Here is an essential question. How can we not acknowledge and employ both the body and the mind in treating the whole person? By integrating the entire organism and accompanying energetics and recognizing their place in the wholistic situation we are able to work more efficiently and practically and realize changes more quickly than through a therapeutic process that does not include the entire person’s experience.
Emotional First Aid might be considered the equivalent of what is called “brief therapy” in psychodynamic psychotherapy. Some of the components must be the same of course.

This work was initially called Emotional First Aid to describe the urgent need of care that could relatively quickly reach deep into the client’s soma and psyche. It might also include other quick assessment and therapeutic tools such as clarifying a trauma life line (from conception when possible), various energetic balancing and/or grounding techniques, craniosacral therapy and, especially when working with babies, “Butterfly Massage.”

Most importantly and essentially it does require a good connection to exist between the client and therapist. Trust is paramount, even for the shortest period of time. The therapist must be sure to create a situation where the client feels safe. Understanding the client’s desire is important and mutual agreement on the intention of the work to be addressed is essential. Clear boundaries and frequent eye contact will help greatly to provide these requirements.

The ability to help a person in hyper-arousal or some other crisis be more aware of their physical reactions, to come more in touch with their breathing (or lack of it), feel their feet on the ground and be able to find respite and relief in their actual somatic realization, can go far in helping them out of their crisis reactions and bringing them more to their presence. This thereby allows the person to deal with the actual situation more realistically and practically.

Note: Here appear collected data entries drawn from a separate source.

Lemma py_getitem_last {A} (a : list A) (d : A) :
  a <> [] -> py_getitem a (-1) = Ok (List.last a d).
Proof.
  intros Hne. unfold py_getitem.
  destruct (Z.ltb_spec (-1) 0) as [_|?]; [|lia].
  assert (Hlen : (0 < length a)%nat) by (destruct a; [congruence|simpl; lia]).
  destruct (Z.ltb_spec (-1 + Z.of_nat (length a)) 0) as [?|_]; [lia|].
  destruct (Z.leb_spec (Z.of_nat (length a)) (-1 + Z.of_nat (length a)))
    as [?|_]; [lia|]. simpl.
  replace (Z.to_nat (-1 + Z.of_nat (length a))) with (pred (length a)) by lia.
  rewrite (lookup_last a d) by assumption. reflexivity.
Qed.

(** C6. The items of a query. An omitted [to_item] is [from_item] when that
    is given, and the last item of the index otherwise; an omitted
    [from_item] is the first item. Both names are resolved to the first
    rank at which they stand, [p1] and [p2]; a name that is not in the index
    is an [IOError], and so is [p2 < p1], with which the whole read fails. *)
Theorem read_items_resolution (self : Reader.t) (names : list ustring) :
  Reader.index self !! "items" = Some (VList names) ->
  (forall from_item,
     Reader.read_items self (Some from_item) None
     = Reader.read_items self (Some from_item) (Some from_item)) /\
  (forall first rest, names = first :: rest ->
     Reader.read_items self None None
     = Reader.read_items self (Some first) (Some (List.last names first))) /\
  (forall first rest to_item, names = first :: rest ->
     Reader.read_items self None (Some to_item)
     = Reader.read_items self (Some first) (Some to_item)) /\
  (forall from_item to_item p1 p2,
     first_rank names from_item p1 -> first_rank names to_item p2 ->
     ((p1 <= p2)%nat ->
      Reader.read_items self (Some from_item) (Some to_item)
      = Ok (names, p1, p2)) /\
     ((p2 < p1)%nat ->
      Reader.read_items self (Some from_item) (Some to_item)
      = Raise (IOError from_item_is_located_after_to_item))) /\
  (forall from_item to_item, from_item ∉ names \/ to_item ∉ names ->
     Reader.read_items self (Some from_item) (Some to_item)
     = Raise (IOError no_entry_for_item)) /\
  (forall from_item to_item from_time to_time e,
     Reader.read_items self from_item to_item = Raise e ->
     Reader.read self from_item to_item from_time to_time = Raise e).
Proof.
  intros Hitems.
  assert (Hget : dict_getitem (Reader.index self) "items" = Ok (VList names))
    by (unfold dict_getitem; now rewrite Hitems).
  repeat split.
  - intros first rest Hnames. unfold Reader.read_items.
    rewrite Hget. cbn [bind as_names].
    rewrite (py_getitem_last names first) by (rewrite Hnames; discriminate).
    cbn [bind]. replace (py_getitem names 0) with (Ok first)
      by (now rewrite Hnames).
    reflexivity.
  - intros first rest to_item Hnames. unfold Reader.read_items.
    rewrite Hget. cbn [bind as_names].
    replace (py_getitem names 0) with (Ok first) by (now rewrite Hnames).
    reflexivity.
  - intros Hle. unfold Reader.read_items. rewrite Hget. cbn [bind as_names].
    apply get_item_first_rank in H, H0. rewrite H, H0. cbn [bind].
    apply Nat.leb_le in Hle. now rewrite Hle.
  - intros Hlt. unfold Reader.read_items. rewrite Hget. cbn [bind as_names].
    apply get_item_first_rank in H, H0. rewrite H, H0. cbn [bind].
    apply Nat.leb_gt in Hlt. now rewrite Hlt.
  - intros from_item to_item Habsent. unfold Reader.read_items.
    rewrite Hget. cbn [bind as_names].
    destruct (Reader._get_item names from_item) as [p1|e] eqn:E1.
    + destruct Habsent as [Ha|Ha].
      * apply get_item_absent in Ha. congruence.
      * apply get_item_absent in Ha. rewrite Ha. reflexivity.
    + cbn [bind]. now apply get_item_raises in E1 as ->.
  - intros from_item to_item from_time to_time e Hraise.
    unfold Reader.read. now rewrite Hraise.
Qed.

Example abc_init : Reader.init abc_files "f.h5" "features" None = Ok abc.
Proof. vm_compute. reflexivity. Qed.

Lemma read_items_resolution_witness :
  Reader.read_items abc (Some (u "c")) (Some (u "a"))
  = Raise (IOError from_item_is_located_after_to_item) /\
  Reader.read abc (Some (u "c")) (Some (u "a")) None None
  = Raise (IOError from_item_is_located_after_to_item) /\
  Reader.read_items abc None None = Ok ([u "a"; u "b"; u "c"], 0, 2)%nat.
Proof.
  destruct (read_items_resolution abc [u "a"; u "b"; u "c"] eq_refl)
    as (_ & Hnone & _ & Hranks & _ & Hread).
  assert (Ha : first_rank [u "a"; u "b"; u "c"] (u "a") 0).
  { split; [reflexivity|]. intros q Hq. lia. }
  assert (Hc : first_rank [u "a"; u "b"; u "c"] (u "c") 2).
  { split; [reflexivity|]. intros [|[|q]] Hq; [discriminate|discriminate|lia]. }
  pose proof (proj2 (Hranks _ _ _ _ Hc Ha) ltac:(lia)) as Hinv.
  split; [exact Hinv|]. split; [now apply Hread|].
  rewrite (Hnone (u "a") [u "b"; u "c"] eq_refl).
  exact (proj1 (Hranks _ _ _ _ Ha Hc) ltac:(lia)).
Defined.

(** ** [Reader.read]: the bounds in time *)

(** Case analysis on the first computation of a sequence that is known to
    return. *)
Ltac step_ok H :=
  match type of H with
  | bind ?r _ = Ok _ =>
      let E := fresh "E" in
      destruct r eqn:E; cbn [bind] in H; [|discriminate H]
  end.

Lemma read_bounds_ok (self : Reader.t) (item1 item2 : nat)
    (from_time to_time : option Q) bounds :
  Reader.read_bounds self item1 item2 from_time to_time = Ok bounds ->
  from_time = None /\ to_time = None.
Proof.
  unfold Reader.read_bounds. intros H.
  do 6 step_ok H.
  destruct from_time as [from_time|]; [discriminate H|].
  cbn [bind] in H.
  destruct to_time as [to_time|]; [discriminate H|].
  split; reflexivity.
Qed.

(** C2, on the code. A read with a bound in time never returns: the times
    are looked up in the array of the offsets ([index_group['times']]),
    which raises before the scan of the times. With the times 1, 2, 3, 4
    of one item, [from_time=2.0] and [to_time=3.5] raise, where the claim
    has the frames of the times 2 and 3 as bounds. *)
Theorem read_time_bounds_raise :
  (forall self from_item to_item from_time to_time r,
     Reader.read self from_item to_item from_time to_time = Ok r ->
     from_time = None /\ to_time = None) /\
  Reader.init (fun _ => Some (<["features" := one_item_group]> ∅))
    "f.h5" "features" None = Ok one_item /\
  Reader.read one_item (Some (u "a")) None (Some 2%Q) None = Raise IndexError /\
  Reader.read one_item (Some (u "a")) None None (Some (7 # 2)%Q)
  = Raise IndexError /\
  Reader.read one_item (Some (u "a")) None (Some 10%Q) None = Raise IndexError.
Proof.
  split; [|repeat split; vm_compute; reflexivity].
  intros self from_item to_item from_time to_time r H.
  unfold Reader.read in H. step_ok H. destruct a as [[items_group item1] item2].
  step_ok H. now apply read_bounds_ok in E0.
Qed.

(** ** Slices *)

Lemma py_slice_in_range {A} (l : list A) (a b : Z) :
  0 <= a <= b -> b <= Z.of_nat (length l) ->
  py_slice l (Some a) (Some b) = take (Z.to_nat b - Z.to_nat a) (drop (Z.to_nat a) l).
Proof.
  intros Hab Hb. unfold py_slice, slice_bound.
  destruct (Z.ltb_spec a 0); [lia|]. destruct (Z.ltb_spec b 0); [lia|].
  rewrite !Z.min_l by lia. f_equal. lia.
Qed.

Lemma py_slice_length {A} (l : list A) (a b : Z) :
  0 <= a <= b -> b <= Z.of_nat (length l) ->
  Z.of_nat (length (py_slice l (Some a) (Some b))) = b - a.
Proof.
  intros Hab Hb. rewrite py_slice_in_range by assumption.
  rewrite length_take, length_drop. lia.
Qed.

(** A slice of a slice is a slice. *)
Lemma py_slice_slice {A} (l : list A) (s e a b : Z) :
  0 <= s <= e -> e <= Z.of_nat (length l) -> 0 <= a <= b -> b <= e - s ->
  py_slice (py_slice l (Some s) (Some e)) (Some a) (Some b)
  = py_slice l (Some (s + a)) (Some (s + b)).
Proof.
  intros Hse He Hab Hb.
  pose proof (py_slice_length l s e Hse He) as Hlen.
  rewrite (py_slice_in_range (py_slice l (Some s) (Some e))) by lia.
  rewrite (py_slice_in_range l s e), (py_slice_in_range l (s + a) (s + b))
    by lia.
  rewrite skipn_firstn_comm, take_take, drop_drop. f_equal; [lia|].
  f_equal. lia.
Qed.


(** A slice of positions is the list of the elements at these positions. *)
Lemma take_drop_nth_seq (l : list Z) (p n : nat) :
  (p + n <= length l)%nat ->
  take n (drop p l) = map (fun k => nth k l 0) (seq p n).
Proof.
  revert p. induction n as [|n IH]; intros p Hp; [now rewrite take_0|].
  destruct (lookup_lt_is_Some_2 l p ltac:(lia)) as [x Hx].
  rewrite (drop_S _ _ _ Hx). simpl. f_equal.
  - symmetry. now apply nth_lookup_Some with (d := 0) in Hx.
  - apply IH. lia.
Qed.

(** ** The ranges of the items of a well-formed index *)

Section WfIndex.
Variables (offsets : list Z) (nframes : nat).
Hypothesis Hwf : wf_index offsets nframes.

Lemma item_last_lookup (p : nat) :
  (p < length offsets)%nat -> offsets !! p = Some (item_last offsets p).
Proof.
  intros Hp. destruct (lookup_lt_is_Some_2 offsets p Hp) as [x Hx].
  rewrite Hx. f_equal. symmetry. now apply nth_lookup_Some.
Qed.

Lemma item_last_range (p : nat) :
  (p < length offsets)%nat -> -1 <= item_last offsets p < Z.of_nat nframes.
Proof.
  intros Hp. destruct Hwf as [_ Hrange].
  exact (proj1 (Forall_lookup _ _) Hrange p _ (item_last_lookup p Hp)).
Qed.

Lemma item_last_mono (p q : nat) :
  (p <= q < length offsets)%nat -> item_last offsets p <= item_last offsets q.
Proof.
  intros Hpq. destruct Hwf as [Hmono _].
  apply (Hmono p q); [lia|apply item_last_lookup; lia|apply item_last_lookup; lia].
Qed.

Lemma item_first_succ (p : nat) :
  item_first offsets (S p) = item_last offsets p + 1.
Proof. reflexivity. Qed.

Lemma item_first_nonneg (p : nat) :
  (p < length offsets)%nat -> 0 <= item_first offsets p.
Proof.
  intros Hp. destruct p as [|p]; [simpl; lia|].
  rewrite item_first_succ. pose proof (item_last_range p ltac:(lia)). lia.
Qed.

Lemma item_first_mono (p q : nat) :
  (p <= q < length offsets)%nat -> item_first offsets p <= item_first offsets q.
Proof.
  intros Hpq. destruct p as [|p].
  - apply item_first_nonneg. lia.
  - destruct q as [|q]; [lia|]. rewrite !item_first_succ.
    pose proof (item_last_mono p q ltac:(lia)). lia.
Qed.

Lemma item_first_le_last (p : nat) :
  (p < length offsets)%nat -> item_first offsets p <= item_last offsets p + 1.
Proof.
  intros Hp. destruct p as [|p].
  - pose proof (item_last_range 0 Hp). simpl. lia.
  - rewrite item_first_succ.
    pose proof (item_last_mono p (S p) ltac:(lia)). lia.
Qed.

(** Cutting the frames from [s] to the end of the item [p2] at the ends of
    the items [p], ..., [p2 - 1], counted from [s], gives the frames of
    each of the items [p], ..., [p2]. *)
Lemma split_from_items {A} (frames : list A) (p2 : nat) (s : Z) :
  length frames = nframes -> (p2 < length offsets)%nat -> 0 <= s ->
  forall (n p : nat), (p + n)%nat = p2 -> s <= item_first offsets p ->
  split_from
    (py_slice frames (Some s) (Some (item_last offsets p2 + 1)))
    (item_first offsets p - s)
    (map (fun k => item_last offsets k - s + 1) (seq p n))
  = map (item_slice offsets frames) (seq p (n + 1)).
Proof.
  intros Hframes Hp2 Hs.
  pose proof (item_last_range p2 Hp2) as He.
  assert (Hslice : forall a b, s <= a <= b -> b <= item_last offsets p2 + 1 ->
            py_slice (py_slice frames (Some s) (Some (item_last offsets p2 + 1)))
                     (Some (a - s)) (Some (b - s))
            = py_slice frames (Some a) (Some b)).
  { intros a b Hab Hb. rewrite py_slice_slice by lia.
    f_equal; f_equal; lia. }
  induction n as [|n IH]; intros p Hp Hfirst.
  - assert (p = p2) by lia. subst p. simpl.
    pose proof (item_first_le_last p2 Hp2).
    replace (Z.of_nat (length
               (py_slice frames (Some s) (Some (item_last offsets p2 + 1)))))
      with (item_last offsets p2 + 1 - s)
      by (rewrite py_slice_length; lia).
    rewrite Hslice by lia. reflexivity.
  - pose proof (item_first_le_last p ltac:(lia)).
    pose proof (item_last_mono p p2 ltac:(lia)).
    simpl seq. simpl map. simpl split_from. f_equal.
    + replace (item_last offsets p - s + 1)
        with (item_last offsets p + 1 - s) by lia.
      rewrite Hslice by lia. reflexivity.
    + replace (item_last offsets p - s + 1)
        with (item_first offsets (S p) - s) by (rewrite item_first_succ; lia).
      apply IH; [lia|]. rewrite item_first_succ. lia.
Qed.

End WfIndex.

(** ** [Reader.read]: the split by item *)

Lemma py_getitem_nat {A} (l : list A) (i : nat) (x : A) :
  l !! i = Some x -> py_getitem l (Z.of_nat i) = Ok x.
Proof.
  intros Hx. pose proof (lookup_lt_Some _ _ _ Hx) as Hi. unfold py_getitem.
  assert (E : (Z.of_nat i <? 0) = false) by (apply Z.ltb_ge; lia).
  cbv zeta. rewrite E. cbv iota. rewrite E.
  rewrite (proj2 (Z.leb_gt (Z.of_nat (length l)) (Z.of_nat i))) by lia.
  cbn [orb]. now rewrite Nat2Z.id, Hx.
Qed.

Lemma read_items_ordered (self : Reader.t) from_item to_item names p1 p2 :
  Reader.read_items self from_item to_item = Ok (names, p1, p2) ->
  (p1 <= p2)%nat.
Proof.
  unfold Reader.read_items. intros H. do 6 step_ok H.
  destruct (Nat.leb_spec a3 a4); simpl in H; [|discriminate].
  injection H as _ <- <-. assumption.
Qed.

Section ReadSplit.
Variables (offsets : list Z) (nframes : nat).
Hypothesis Hwf : wf_index offsets nframes.
Hypothesis Hmax : Z.of_nat nframes <= int64_max.

Lemma item_start_first (p : nat) :
  (p < length offsets)%nat ->
  Reader.item_start offsets p = Ok (item_first offsets p).
Proof.
  intros Hp. unfold Reader.item_start. destruct p as [|p]; [reflexivity|].
  replace (S p =? 0)%nat with false by reflexivity.
  replace (Z.of_nat (S p) - 1) with (Z.of_nat p) by lia.
  rewrite (py_getitem_nat offsets p (item_last offsets p))
    by (apply item_last_lookup; lia).
  cbn [bind]. pose proof (item_last_range offsets nframes Hwf p ltac:(lia)).
  rewrite add64_exact
    by (unfold in_int64, int64_min, int64_max in *; lia).
  reflexivity.
Qed.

In these instances where a rapid survey of soma and psyche are required, incorporating knowledge of structure and function of the body, understanding of emotions and heartfelt empathy and consideration can be quickly integrated into a way of working with people in distress that could be called a genuine Emotional First Aid.

“Emotional first aid is different in each situation. There are no rules, except these: To be open minded to the possibility that very severe or acute body symptoms may be caused by acute emotional repression. To be on the lookout for clues in the actual life situation of the person who comes for help. To know that words alone cannot always relieve the energy stasis… ” (Reich, 1978).

Here we have clear, basic instruction for the formulation of a truly somatic “Emotional First Aid.”

References
Reich, E. (1977). Emotional First Aid: Implications of Orgone Therapy to a General Medical Practice. In Boadella, D. (ed.), Energy and Character (Vol. 8, No. 3, pp. 10-12).
— (1978). Suicide Prevention. In Boadella, D. (ed.), Energy and Character, (Vol. 9, No.2, pp. 69-71).